TensorRT推理过程出现condition: binding[x] != nullptr，output全0

炒鸡稀饭

已于 2023-08-07 17:28:54 修改

阅读量589

点赞数 4

文章标签：目标跟踪人工智能计算机视觉

于 2023-08-07 17:28:23 首次发布

本文链接：https://blog.csdn.net/qq_73794703/article/details/132147879

版权

一，问题出现背景

我的环境情况如下：Ubuntu18.04, python3.6.9, numpy1.19.3, pytorch1.8.0, torchvision0.9.0, onnx1.9.0, onnxruntime1.8.0, TensorRT8.2.1, pycuda2020.1

为了使用TensorRT加速Yolo目标检测模型的推理，我需要把pt模型变为TensorRT可支持的engine。先用Yolo自带的export.py将pt模型转为onnx模型，通过给相同的输入比对两个模型的输出，来判断onnx模型是否正确。再使用TensorRT自带的trtexec将onnx模型转为engine。使用engine推理时出现condition: binding[x] != nullptr，导致输出全0。

错误代码：

#创建engine实例
f = open("first.engine", "rb")
runtime = trt.Runtime(trt.Logger(trt.Logger.WARNING))
engine = runtime.deserialize_cuda_engine(f.read())
context = engine.create_execution_context()
#分配CPU锁页内存
h_input = cuda.pagelocked_empty(trt.volume(context.get_binding_shape(0)), dtype = np.float32)
h_output = cuda.pagelocked_empty(trt.volume(context.get_binding_shape(4)), dtype = np.float32)
#分配GPU显存
d_input = cuda.mem_alloc(h_input.nbytes)
d_output = cuda.mem_alloc(h_output.nbytes)

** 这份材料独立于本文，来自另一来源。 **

(** * Maze generation and A* search: a shallow embedding of [maze.py] and
    [astar.py], with the properties of their specification.

    Conventions of the embedding.
    - A position is the Python tuple [(row, col)] of unbounded integers.
    - A numpy 2-D integer array is the list of its rows; [0] is an OPEN cell
      and [1] a WALL.
    - Python objects that are shared and mutated (the [Node]s held both by the
      [nodes] dictionary and by the heap [open_list]) live in one store, the
      dictionary itself: a position has at most one [Node] object, so the
      position serves as the address of the object, and the heap holds
      addresses.  A comparison made by the heap reads the store as it is at
      the time of the comparison.
    - Numbers are unbounded integers; the floats made by [float(i)] from
      path indices and Manhattan distances are the same integers.
    - The module [random] is a sequence of draws, [rng : nat → nat], read in
      order; the properties hold for every such sequence.
    - Loops take a fuel argument.  The search and the carving loop fix their
      fuel from the size of the grid, and it is shown never to run out.  The
      rejection loops that pick the start and the end can run for ever on an
      unlucky sequence of draws; their fuel is an argument of [generate]. *)

From Stdlib Require Import ZArith Lia.
From stdpp Require Import gmap strings list fin_maps sorting pretty.

Open Scope Z_scope.

(** ** Positions and arrays *)

Definition pos : Type := (Z * Z)%type.

(** Two cells are 4-adjacent when they differ by one step up, down, left or right. *)
Definition adjacent (p q : pos) : bool :=
  Z.abs (p.1 - q.1) + Z.abs (p.2 - q.2) =? 1.

Abbreviation ndarray := (list (list Z)).

Definition shape (a : ndarray) : Z * Z :=
  (Z.of_nat (length a), Z.of_nat (length (default [] (head a)))).

(** numpy's treatment of one index along an axis of length [n]: negative
    indices count from the end, anything else out of range is an error. *)
Definition np_index (n i : Z) : option nat :=
  if (0 <=? i) && (i <? n) then Some (Z.to_nat i)
  else if (- n <=? i) && (i <? 0) then Some (Z.to_nat (i + n))
  else None.

(** [a[r, c]]; [None] stands for IndexError. *)
Definition getitem (a : ndarray) (r c : Z) : option Z :=
  i ← np_index (shape a).1 r;
  j ← np_index (shape a).2 c;
  row ← a !! i;
  row !! j.

(** [a[r, c] = v]; [None] stands for IndexError. *)
Definition setitem (a : ndarray) (r c : Z) (v : Z) : option ndarray :=
  i ← np_index (shape a).1 r;
  j ← np_index (shape a).2 c;
  row ← a !! i;
  _ ← row !! j;
  Some (<[i := <[j := v]> row]> a).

bindings = [int(d_input), int(d_output)]
stream = cuda.stream()

二，原因分析

首先，出现biinding[x] != nullptr，是因为没有正确分配内存显存。engine模型和onnx，pt模型不一样会有好几个输出。如果只为d_input和d_output分配内存，就会出现这个错误。导致GPU上没有为d_input和d_output分配到合理内存(valid memory)，也就是输入全为0，从而输出全为0。

三，解决方案

为所有的binding分配到内存显存，即可解决问题。

首先要知道engine一共有几个binding，代码如下：（前面已创建了engine实例）

for binding in engine:
    dims = engine.get_binding_shape(binding)
    size = trt.volume(dims)
    print("The size of binding is", size)
    print("The dimension of binding is", dims)
    print(binding)
    print("input = ", engine.binding_is_input(binding))
    print("dtype =", trt.nptype(engine.get_binding_dtype(binding)))

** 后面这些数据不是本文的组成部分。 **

(** * BackFlow: the structural Go source analysis engine

    A shallow embedding of the analysis engine of the BackFlow desktop
    shell (TypeScript, Electron main process):

    - [src/main/utils/apiFlowUtils.ts]: file discovery, route discovery,
      route identifiers, the data-flow tracer;
    - [src/main/utils/goUtils.ts]: file discovery, call extraction, call
      resolution, symbol lookup;
    - [src/main/utils/astParser.ts] and [src/main/ipc/astHandlers.ts]: the
      declaration extractor and its project-wide handlers;
    - [src/main/utils/fileUtils.ts]: the search of a file by name and the
      list of all files;
    - [src/main/ipc/goHandlers.ts]: the handlers that trace a route and
      that list the usages of a symbol.

    Modelling conventions.

    - A JavaScript string is a [list ascii]; the model covers ASCII text
      (code units above 127 are ordinary characters that are neither word
      characters nor white space and have no case).
    - A JavaScript [RegExp] is a term of [regex], run by a backtracking
      matcher with the priorities of the ECMAScript semantics (greedy
      quantifiers, left-to-right alternatives, leftmost match).
    - The disk is a finite tree of directory entries; [readFileSync] and
      [readdirSync] either return or throw, and a thrown exception is a value
      of the result type.
    - [undefined] is [None]. *)

From Stdlib Require Import Ascii String DecimalString DecimalNat ZArith Sorted.
From stdpp Require Import gmap strings list.

Set Warnings "-register-all".

Local Open Scope list_scope.

(** ** JavaScript strings *)

Module JsString.

Abbreviation str := (list ascii).

Definition js (s : string) : str := list_ascii_of_string s.

Definition dq : ascii := "034"%char.
Definition nl : ascii := "010"%char.
Definition cr : ascii := "013"%char.
Definition bquote : ascii := "096"%char.
Definition bslash : ascii := "092"%char.

Definition quoted (s : str) : str := dq :: s ++ [dq].

Definition code (c : ascii) : nat := nat_of_ascii c.

Definition in_range (lo hi : nat) (c : ascii) : bool :=
  (lo <=? code c) && (code c <=? hi).

Definition is_upper (c : ascii) : bool := in_range 65 90 c.
Definition is_lower (c : ascii) : bool := in_range 97 122 c.
Definition is_digit (c : ascii) : bool := in_range 48 57 c.

(** The class [\w]. *)
Definition is_w (c : ascii) : bool :=
  is_upper c || is_lower c || is_digit c || Ascii.eqb c "_"%char.

(** The class [\s], which is also what [trim] removes. *)
Definition is_s (c : ascii) : bool := in_range 9 13 c || Ascii.eqb c " "%char.

Definition lower_char (c : ascii) : ascii :=
  if is_upper c then ascii_of_nat (code c + 32) else c.

Definition upper_char (c : ascii) : ascii :=
  if is_lower c then ascii_of_nat (code c - 32) else c.

Definition toLowerCase (s : str) : str := map lower_char s.
Definition toUpperCase (s : str) : str := map upper_char s.

Fixpoint trimStart (s : str) : str :=
  match s with
  | c :: s' => if is_s c then trimStart s' else s
  | [] => []
  end.

Definition trimEnd (s : str) : str := rev (trimStart (rev s)).

Definition trim (s : str) : str := trimEnd (trimStart s).

Fixpoint startsWith (s p : str) : bool :=
  match p, s with
  | [], _ => true
  | a :: p', b :: s' => Ascii.eqb a b && startsWith s' p'
  | _ :: _, [] => false
  end.

Definition endsWith (s p : str) : bool := startsWith (rev s) (rev p).

Fixpoint includes (s sub : str) : bool :=
  startsWith s sub ||
  match s with
  | [] => false
  | _ :: s' => includes s' sub
  end.

Fixpoint indexOf (s sub : str) : option nat :=
  if startsWith s sub then Some 0
  else match s with
       | [] => None
       | _ :: s' => S <$> indexOf s' sub
       end.

(** [s.substring(a, b)]: the arguments are swapped when [a > b]. *)
Definition substring (a b : nat) (s : str) : str :=
  take (Nat.max a b - Nat.min a b) (drop (Nat.min a b) s).

(** [s.substring(a)]. *)
Definition substring_from (a : nat) (s : str) : str := drop a s.

(** [s.split(c)] for a one-character separator: never the empty array. *)
Fixpoint split (sep : ascii) (s : str) : list str :=
  match s with
  | [] => [[]]
  | c :: s' =>
      if Ascii.eqb c sep then [] :: split sep s'
      else match split sep s' with
           | [] => [[c]]
           | h :: t => (c :: h) :: t
           end
  end.

Fixpoint join (sep : str) (l : list str) : str :=
  match l with
  | [] => []
  | [x] => x
  | x :: l' => x ++ sep ++ join sep l'
  end.

(** [s.replace(sub, by)] with a string pattern: the first occurrence only. *)
Definition replace_str (sub by_ s : str) : str :=
  match indexOf s sub with
  | Some i => take i s ++ by_ ++ drop (i + length sub) s
  | None => s
  end.

(** Template-literal interpolation of a number. *)
Definition of_nat (n : nat) : str := js (NilEmpty.string_of_uint (Nat.to_uint n)).

(** The [||] of JavaScript on strings: the empty string is falsy. *)
Definition or_else (a : option str) (b : str) : str :=
  match a with
  | Some (c :: s) => c :: s
  | _ => b
  end.

Definition str_eqb (a b : str) : bool := bool_decide (a = b).

(** The truth value of a string. *)
Definition nonempty (s : str) : bool := negb (bool_decide (s = [])).

End JsString.

Import JsString.

(** ** JavaScript regular expressions *)

Module RegExp.

Inductive regex :=
| RChar (p : ascii -> bool)
| REps
| RSeq (r1 r2 : regex)
| RAlt (r1 r2 : regex)
| RStar (r : regex)
| RGroup (n : nat) (r : regex)
| RBol (multiline : bool)
| REol.

(** Captures: group number to captured text, most recent first. *)
Definition captures := list (nat * str).

Fixpoint group (caps : captures) (n : nat) : option str :=
  match caps with
  | [] => None
  | (m, s) :: caps' => if Nat.eqb m n then Some s else group caps' n
  end.

Section Matcher.
Context {R : Type}.

(** The continuation receives the number of characters consumed since the
    start of the match, the character before the current position, the
    rest of the input and the captures. *)
Definition cont := nat -> option ascii -> str -> captures -> option R.

Fixpoint rmatch (r : regex) (pos : nat) (prev : option ascii) (s : str)
    (caps : captures) (k : cont) {struct r} : option R :=
  match r with
  | RChar p =>
      match s with
      | c :: s' => if p c then k (S pos) (Some c) s' caps else None
      | [] => None
      end
  | REps => k pos prev s caps
  | RSeq r1 r2 =>
      rmatch r1 pos prev s caps
        (fun pos' prev' s' caps' => rmatch r2 pos' prev' s' caps' k)
  | RAlt r1 r2 =>
      match rmatch r1 pos prev s caps k with
      | Some x => Some x
      | None => rmatch r2 pos prev s caps k
      end
  | RStar r1 =>
      (fix star (n : nat) (pos : nat) (prev : option ascii) (s : str)
           (caps : captures) {struct n} : option R :=
         match n with
         | 0 => k pos prev s caps
         | S n' =>
             match rmatch r1 pos prev s caps
                     (fun pos' prev' s' caps' =>
                        if Nat.eqb pos' pos then None
                        else star n' pos' prev' s' caps') with
             | Some x => Some x
             | None => k pos prev s caps
             end
         end) (length s) pos prev s caps
  | RGroup n r1 =>
      rmatch r1 pos prev s caps
        (fun pos' prev' s' caps' =>
           k pos' prev' s' ((n, take (pos' - pos) s) :: caps'))
  | RBol multiline =>
      match prev with
      | None => k pos prev s caps
      | Some c =>
          if multiline && (Ascii.eqb c nl || Ascii.eqb c cr) then k pos prev s caps
          else None
      end
  | REol =>
      match s with
      | [] => k pos prev s caps
      | _ :: _ => None
      end
  end.
End Matcher.

(** A match: [index], the matched text [match[0]] and the groups. *)
Record rmatched := {
  m_index : nat;
  m_text : str;
  m_caps : captures
}.

Definition grp (m : rmatched) (n : nat) : option str := group (m_caps m) n.

(** The match that starts exactly at the current position, if any. *)
Definition match_here (r : regex) (prev : option ascii) (s : str)
    : option (nat * captures) :=
  rmatch r 0 prev s [] (fun len _ _ caps => Some (len, caps)).

(** [r.exec(s)] from the current position: the leftmost match. *)
Fixpoint search (r : regex) (pos : nat) (prev : option ascii) (s : str)
    : option rmatched :=
  match match_here r prev s with
  | Some (len, caps) =>
      Some {| m_index := pos; m_text := take len s; m_caps := caps |}
  | None =>
      match s with
      | [] => None
      | c :: s' => search r (S pos) (Some c) s'
      end
  end.

Definition exec (r : regex) (s : str) : option rmatched := search r 0 None s.

(** All the matches of a global pattern, as [matchAll] or a loop on [exec]
    yields them.  [skip] counts the characters of the previous match that
    are still to be passed.  The patterns of this program cannot match the
    empty string; an empty match is passed over. *)
Fixpoint matches_from (r : regex) (skip pos : nat) (prev : option ascii)
    (s : str) : list rmatched :=
  match s with
  | [] => []
  | c :: s' =>
      match skip with
      | S k => matches_from r k (S pos) (Some c) s'
      | 0 =>
          match match_here r prev s with
          | Some (S len, caps) =>
              {| m_index := pos; m_text := take (S len) s; m_caps := caps |}
                :: matches_from r len (S pos) (Some c) s'
          | _ => matches_from r 0 (S pos) (Some c) s'
          end
      end
  end.

Definition matchAll (r : regex) (s : str) : list rmatched :=
  matches_from r 0 0 None s.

我这里一共有5个，1个输入和4个输出，最后1个输出是我想要的。知道原因后就可以修改前面分配内存显存的代码了。

#为每个binding分配CPU锁页内存
h_input = cuda.pagelocked_empty(trt.volume(context.get_binding_shape(0)), dtype = np.float32)
f_ouput = cuda.pagelocked_empty(trt.volume(context.get_binding_shape(1)), dtype = np.float32)
s_output = cuda.pagelocked_empty(trt.volume(context.get_binding_shape(2)), dtype = np.float32)
t_output = cuda.pagelocked_empty(trt.volume(context.get_binding_shape(3)), dtype = np.float32)
h_output = cuda.pagelocked_empty(trt.volume(context.get_binding_shape(4)), dtype = np.float32)
 #分配GPU显存
d_input = cuda.mem_alloc(h_input.nbytes)
f_d_output = cuda.mem_alloc(f_output.nbytes)
s_d_output = cuda.mem_alloc(s_output.nbytes)
t_d_output = cuda.mem_alloc(t_output.nbytes)
d_output = cuda.mem_alloc(h_output.nbytes)
#绑定输入输出
bindings = [int(d_input), int(f_d_output), int(s_d_output), int(t_d_output), int(d_output)]

stream = cuda.stream()

修改分配内存显存的那段代码之后，报错没有了，输出也和之前onnx模型一样了，问题解决。